▶ **Task data**
Lemma delta_backup_run kind prefix manifest reference w :
  let folder := prefix +:+ now env in
  let src := source_dir w in
  let changed := changed_files md5 (files reference) src in
  ∃ w', source_dir w' = src ∧
    match delta_loop_fault md5 env (files reference) (map_to_list src) with
    | Some x =>
        delta_backup md5 env kind prefix manifest reference w = (Raise x, w')
        ∧ backup_dir w' = delete folder (backup_dir w)
        ∧ manifest_file w' = manifest_file w
    | None =>
        if decide (changed = ∅) then
          delta_backup md5 env kind prefix manifest reference w
          = (Return (None, 0), w')
          ∧ backup_dir w' = delete folder (backup_dir w)
          ∧ manifest_file w' = manifest_file w
          ∧ description w' = "[bold yellow]No changes detected, backup skipped"
        else
          match save_error env with
          | None =>
              delta_backup md5 env kind prefix manifest reference w
              = (Return (Some (path_of env folder), size changed), w')
              ∧ backup_dir w'
                = <[folder := changed ∪ default ∅ (backup_dir w !! folder)]>
                    (backup_dir w)
              ∧ manifest_file w'
                = Some (Json (manifest ++
                              [delta_record md5 env kind prefix reference src]))
          | Some f =>
              delta_backup md5 env kind prefix manifest reference w
              = (Raise (SaveError f), w')
              ∧ backup_dir w' = delete folder (backup_dir w)
              ∧ manifest_file w' = after_failed_save f (manifest_file w)
          end
    end.
Proof.
  intros folder src changed. unfold delta_backup. cbn zeta. fold folder.
  destruct (mkdir_run folder w) as (w1 & Hmk & Hs1 & Hm1 & Hf1 & Hb1).
  rewrite bind_run, Hmk, bind_run.
  cbn [_count_files]. rewrite bind_run. cbn [update_total].
  set (w2 := World _ _ _ _ _).
  unfold try_except. rewrite bind_run. cbn [rglob].
  destruct (delta_loop_spec folder (files reference)
              (map_to_list (source_dir w2)) ∅ 0 w2
              (default ∅ (backup_dir w !! folder)))
    as (w3 & content & Hrun & Hs3 & Hm3 & Ht3 & Hb3 & Hc3).
  { apply NoDup_fst_map_to_list. }
  { apply walk_in_source. }
  { done. }
  assert (Hs2 : source_dir w2 = src) by done.
  assert (Hb2 : backup_dir w2 = backup_dir w1) by done.
  assert (Hm2 : manifest_file w2 = manifest_file w) by done.
  clearbody w2.
  rewrite bind_run, Hrun. rewrite Hs2, list_to_map_to_list in *.
  rewrite Hb2, Hb1, insert_insert_eq in Hb3. rewrite Hm2 in Hm3.
  assert (Hf3 : backup_dir w3 !! folder = Some content)
    by (rewrite Hb3; apply lookup_insert_eq).
  clear Hrun. fold changed in Hc3 |- *.
  destruct (delta_loop_fault md5 env (files reference) (map_to_list src)) as [x|].
  - ends_in_handler (option string * nat)%type folder x w3 Hb3. done.
  - specialize (Hc3 eq_refl). subst content.
    cbn [fst snd]. rewrite (right_id_L ∅ (∪)), Nat.add_0_r.
    destruct (decide (changed = ∅)) as [He|Hne].
    + assert (truthy (md5 <$> changed) = false) as ->.
      { apply not_true_iff_false. rewrite truthy_spec, He, fmap_empty. tauto. }
      rewrite bind_run. cbn [update_description]. rewrite bind_run.
      unfold rmtree. cbn [backup_dir]. rewrite Hf3.
      eexists. split; [|split; [done|]]; cbn; [done|].
      by rewrite Hb3, delete_insert_eq.
    + assert (truthy (md5 <$> changed) = true) as ->.
      { rewrite truthy_spec, fmap_empty_iff. done. }
      rewrite bind_run. unfold _save_manifest.
      destruct (save_error env) as [[|]|].
      * ends_in_handler (option string * nat)%type folder
          (SaveError open_fails) w3 Hb3.
        done.
      * ends_in_handler (option string * nat)%type folder
          (SaveError dump_fails) (set_manifest_file (Some Unparsable) w3) Hb3.
        done.
      * rewrite bind_run. cbn [update_description].
        eexists. split; [|split; [done|]]; cbn; [done|].
        split; [done|]. by unfold delta_record.
Qed.

Lemma full_loop_fault_ok (src : gmap string entry) :
  io_ok env [op_mkdir; op_copy; op_read] (regular_files src) →
  full_loop_fault env (map_to_list src) = None.
Proof.
  intros Hok. apply full_loop_fault_None. intros p d op Hin.
  apply elem_of_map_to_list, regular_files_lookup in Hin.
  apply Hok; [by exists d|]. destruct op; apply list_elem_of_In; cbn; tauto.
Qed.

Lemma changed_files_lookup last (src : gmap string entry) p d :
  changed_files md5 last src !! p = Some d
  ↔ src !! p = Some (RegularFile d)
    ∧ (last !! p = None ∨ ∃ h, last !! p = Some h ∧ h ≠ md5 d).
Proof.
  unfold changed_files. rewrite map_lookup_filter_Some, regular_files_lookup.
  unfold differs. cbn. split; intros [Hs Hd]; (split; [done|]).
  - destruct (last !! p) as [h|]; [|by left].
    right. exists h. split; [done|]. congruence.
  - destruct Hd as [->|(h & -> & Hne)]; [done|congruence].
Qed.

Lemma delta_loop_fault_ok last (src : gmap string entry) :
  io_ok env [op_read] (regular_files src) →
  io_ok env [op_mkdir; op_copy] (changed_files md5 last src) →
  delta_loop_fault md5 env last (map_to_list src) = None.
Proof.
  intros Hread Hcopy. apply delta_loop_fault_None. intros p d Hin.
  apply elem_of_map_to_list in Hin.
  split.
  - apply Hread; [|left]. exists d. by apply regular_files_lookup.
  - intros Hnew%is_new_or_modified_differs.
    assert (is_Some (changed_files md5 last src !! p)) as Hch.
    { exists d. unfold changed_files. rewrite map_lookup_filter_Some.
      split; [by apply regular_files_lookup|done]. }
    split; apply Hcopy; try done; apply list_elem_of_In; cbn; tauto.
Qed.

Lemma full_loop_refused_fault (src : gmap string entry) :
  full_loop_refused env src →
  ∃ x, full_loop_fault env (map_to_list src) = Some x.
Proof.
  intros (p & d & op & Hs & Hio).
  destruct (full_loop_fault env (map_to_list src)) as [x|] eqn:Hf; [by exists x|].
  rewrite full_loop_fault_None in Hf.
  rewrite (Hf p d op) in Hio; [done|]. by apply elem_of_map_to_list.
Qed.

Lemma delta_loop_refused_fault last (src : gmap string entry) :
  delta_loop_refused md5 env last src →
  ∃ x, delta_loop_fault md5 env last (map_to_list src) = Some x.
Proof.
  intros (p & d & Hs & Hio).
  destruct (delta_loop_fault md5 env last (map_to_list src)) as [x|] eqn:Hf;
    [by exists x|].
  rewrite delta_loop_fault_None in Hf.
  destruct (Hf p d) as [Hr Hmc]; [by apply elem_of_map_to_list|].
  destruct Hio as [Hio|[Hd Hio]]; [congruence|].
  apply is_new_or_modified_differs in Hd. destruct (Hmc Hd) as [Hm Hc].
  destruct Hio; congruence.
Qed.

Lemma last_of_snoc (older : list backup_info) ref first rest :
  first :: rest = older ++ [ref] → List.last rest first = ref.
Proof.
  destruct older as [|a older]; cbn; intros [= -> ->]; [done|].
  apply List.last_last.
Qed.

Lemma find_full_none (manifest : list backup_info) :
  Forall (λ b, type b ≠ "full") manifest →
  List.find is_full manifest = None.
Proof.
  induction 1 as [|b l Hb _ IH]; [done|]. cbn. unfold is_full at 1.
  by destruct (String.eqb_spec (type b) "full").
Qed.

Lemma find_app_none {A} (f : A → bool) (l1 l2 : list A) :
  List.find f l1 = None → List.find f (l1 ++ l2) = List.find f l2.
Proof.
  induction l1 as [|a l1 IH]; [done|]. cbn. destruct (f a); [done|apply IH].
Qed.

Lemma find_nearest_full (manifest : list backup_info) ref :
  nearest_full manifest ref →
  List.find is_full (reverse manifest) = Some ref.
Proof.
  intros (older & newer & -> & Hfull & Hnewer).
  rewrite reverse_app, reverse_cons, <- (assoc_L (++)).
  rewrite find_app_none.
  - cbn. unfold is_full at 1. by rewrite Hfull.
  - apply find_full_none. by apply Forall_reverse.
Qed.

Lemma incremental_backup_unfold w older ref :
  stored_records w = older ++ [ref] →
  incremental_backup md5 env w
  = delta_backup md5 env "incremental" "incr_backup_" (older ++ [ref]) ref w.
Proof.
  intros Hst. unfold incremental_backup. rewrite bind_run, load_run, Hst.
  destruct (older ++ [ref]) as [|first rest] eqn:Hm.
  - by destruct older.
  - by rewrite (last_of_snoc older ref first rest).
Qed.

Lemma differential_backup_unfold w ref :
  nearest_full (stored_records w) ref →
  differential_backup md5 env w
  = delta_backup md5 env "differential" "diff_backup_" (stored_records w) ref w.
Proof.
  intros Hnf. unfold differential_backup. rewrite bind_run, load_run.
  rewrite (find_nearest_full _ _ Hnf).
  destruct Hnf as (older & newer & Hm & _). rewrite Hm.
  by destruct older.
Qed.

(** The world after a run that only reports through the progress task. *)
Lemma incremental_backup_skips w :
  stored_records w = [] →
  incremental_backup md5 env w
  = (Return (None, 0),
     World (source_dir w) (backup_dir w) (manifest_file w)
       "[bold red]No backup found. Incremental backup skipped." (total w)).
Proof.
  intros Hst. unfold incremental_backup. by rewrite bind_run, load_run, Hst.
Qed.

Lemma differential_backup_skips w :
  Forall (λ b, type b ≠ "full") (stored_records w) →
  ∃ d,
    differential_backup md5 env w
    = (Return (None, 0),
       World (source_dir w) (backup_dir w) (manifest_file w) d (total w))
    ∧ (d = "[bold red]No full backup found. Differential backup skipped."
       ∨ d = "[bold yellow]No full backup found. Differential backup skipped.").
Proof.
  intros Hnf. unfold differential_backup. rewrite bind_run, load_run.
  destruct (stored_records w) as [|b l] eqn:Hst.
  - eexists. split; [done|]. by left.
  - rewrite find_full_none by by apply Forall_reverse.
    eexists. split; [done|]. by right.
Qed.

Lemma delta_backup_completes kind prefix manifest ref w :
  let folder := prefix +:+ now env in
  let src := source_dir w in
  let changed := changed_files md5 (files ref) src in
  io_ok env [op_read] (regular_files src) →
  io_ok env [op_mkdir; op_copy] changed →
  save_error env = None →
  changed ≠ ∅ →
  ∃ w',
    delta_backup md5 env kind prefix manifest ref w
    = (Return (Some (path_of env folder), size changed), w')
    ∧ manifest_file w'
      = Some (Json (manifest ++ [delta_record md5 env kind prefix ref src]))
    ∧ backup_dir w' !! folder
      = Some (changed ∪ default ∅ (backup_dir w !! folder)).
Proof.
  cbn zeta. intros Hread Hcopy Hsave Hne.
  destruct (delta_backup_run kind prefix manifest ref w) as (w' & _ & Hcase).
  rewrite (delta_loop_fault_ok _ _ Hread Hcopy) in Hcase.
  destruct (decide _); [done|]. rewrite Hsave in Hcase.
  destruct Hcase as (Hrun & Hb & Hm).
  exists w'. split; [done|]. split; [done|].
  rewrite Hb. apply lookup_insert_eq.
Qed.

▶ **Exercise goal**
Every line of the material that holds "Hread" should be copied out as the answer.

▶ **Answer section**
  intros Hread Hcopy. apply delta_loop_fault_None. intros p d Hin.
  - apply Hread; [|left]. exists d. by apply regular_files_lookup.
  cbn zeta. intros Hread Hcopy Hsave Hne.
  rewrite (delta_loop_fault_ok _ _ Hread Hcopy) in Hcase.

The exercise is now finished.